Superior Surface Prep and Repair provides a wide range of surface preparation and restoration services, including glass blasting, rust removal, concrete and equipment cleaning, graffiti removal, and metal etching.
Does Superior Surface Prep and Repair offer mobile blasting services?
Yes, Superior Surface Prep and Repair offers mobile sandblasting and glass blasting solutions to bring surface preparation services directly to job sites.
Can Superior Surface Prep and Repair remove fire and smoke damage?

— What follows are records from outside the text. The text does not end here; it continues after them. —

Lemma handleSendMessage_keeps ans u s d :
  let s1 := fst (fst (handleSendMessage ans u s d)) in
  conversations s1 = conversations s
  /\ selectedConversation s1 = selectedConversation s
  /\ channel s1 = channel s
  /\ mounted s1 = mounted s.
Proof.
  cbv zeta. unfold handleSendMessage.
  destruct (negb (JS.truthy (JS.trim (inputValue s)))); [repeat split|].
  destruct (selectedConversation s) as [selected|] eqn:E; [|simpl; auto].
  destruct u as [me|]; [|simpl; auto].
  destruct (negb (JS.truthy_id (Some me))); [simpl; auto|].
  destruct (insertError ans); simpl; auto.
Qed.

(** What a step does to the listed and the selected conversation. *)
Lemma step_view_shape (u : uuid) (a : Action) (w : World) :
  let w' := fst (step (Some u) a w) in
  (conversations (view w') = conversations (view w)
   \/ exists tbl,
        a = ConversationsAnswered None tbl
        /\ conversations (view w')
           = grouped u (Store.select_conversations_newest_first u tbl))
  /\ (selectedConversation (view w') = selectedConversation (view w)
      \/ selectedConversation (view w') = None
      \/ exists c, In c (conversations (view w'))
                   /\ selectedConversation (view w') = Some c).
Proof.
  destruct a; unfold step.
  9: { destruct (negb (mounted (view w))); [split; left; reflexivity|].
       destruct (cleanup_keeps w) as [Hc Hs].
       destruct (cleanup w) as [w1 ev1]. simpl in *.
       split; left; assumption. }
  8: { unfold dispatch. simpl.
       destruct (deliver_fold_keeps payload (joined w) (view w, [])) as [Hc [Hs _]].
       split; left; assumption. }
  all: destruct (negb (mounted (view w))); [split; left; reflexivity|].
  - destruct (JS.truthy_id (Some u)); [|split; left; reflexivity].
    destruct error as [err|]; simpl.
    + destruct (PostgrestError.code err =? "42P01")%string; split; left; reflexivity.
    + match goal with
      | |- context [open_initial ?x] =>
          destruct (open_initial_keeps x) as [Hc Hs];
          destruct (open_initial x) as [w2 ev2]
      end.
      simpl in *. split.
      * right. exists tbl. split; [reflexivity | exact Hc].
      * destruct Hs as [Hs|[c [Hin Hs]]]; [now left|].
        right. right. exists c. rewrite Hc. split; assumption.
  - destruct error as [err|]; simpl; split; left; reflexivity.
  - destruct (nth_error (conversations (view w)) n) as [chat|] eqn:E;
      [|split; left; reflexivity].
    destruct (setSelectedConversation_keeps (Some chat) w) as [Hc Hs].
    split; [now left|]. right. right. exists chat. rewrite Hc.
    split; [|exact Hs]. eapply nth_error_In, E.
  - destruct (setSelectedConversation_keeps None w) as [Hc Hs].
    split; [now left|]. right. now left.
  - split; left; reflexivity.
  - split; left; reflexivity.
  - destruct (handleSendMessage_keeps ans (Some u) (view w) (db w)) as [Hc [Hs _]].
    destruct (handleSendMessage ans (Some u) (view w) (db w)) as [[s1 db1] ev1].
    simpl in *. split; left; assumption.
Qed.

Yes, Superior Surface Prep and Repair provides fire, smoke, and water damage restoration services including soot and smoke removal.
Is Superior Surface Prep and Repair a local business?
Yes, Superior Surface Prep and Repair is a family-owned and operated surface prep provider focused on high-quality work and customer satisfaction.
Does Superior Surface Prep and Repair handle exterior surface cleaning?
Yes, Superior Surface Prep and Repair can clean and prepare exterior surfaces such as driveways, sidewalks, brick, stone, and other exterior materials.
Where is Superior Surface Prep and Repair located?
The Superior Surface Prep and Repair is conveniently located at 12709 Co Rd 87, Lakeview, OH 43331. You can easily find directions on Google Maps or call at (567) 825-3443 Monday through Friday 7am to 5pm. Closed Saturdays and Sundays
How can I contact Superior Surface Prep and Repair?
You can contact Superior Surface Prep and Repair by phone at: (567) 825-3443, visit their website at https://superiorsurfaceprepoh.com/, or connect on social media via Facebook
A visit to COSI is a fun way to spend the day, and many facility managers nearby rely on Mobile Sandblasting and On-site sandblasting when sandblasting is needed for industrial surface prep.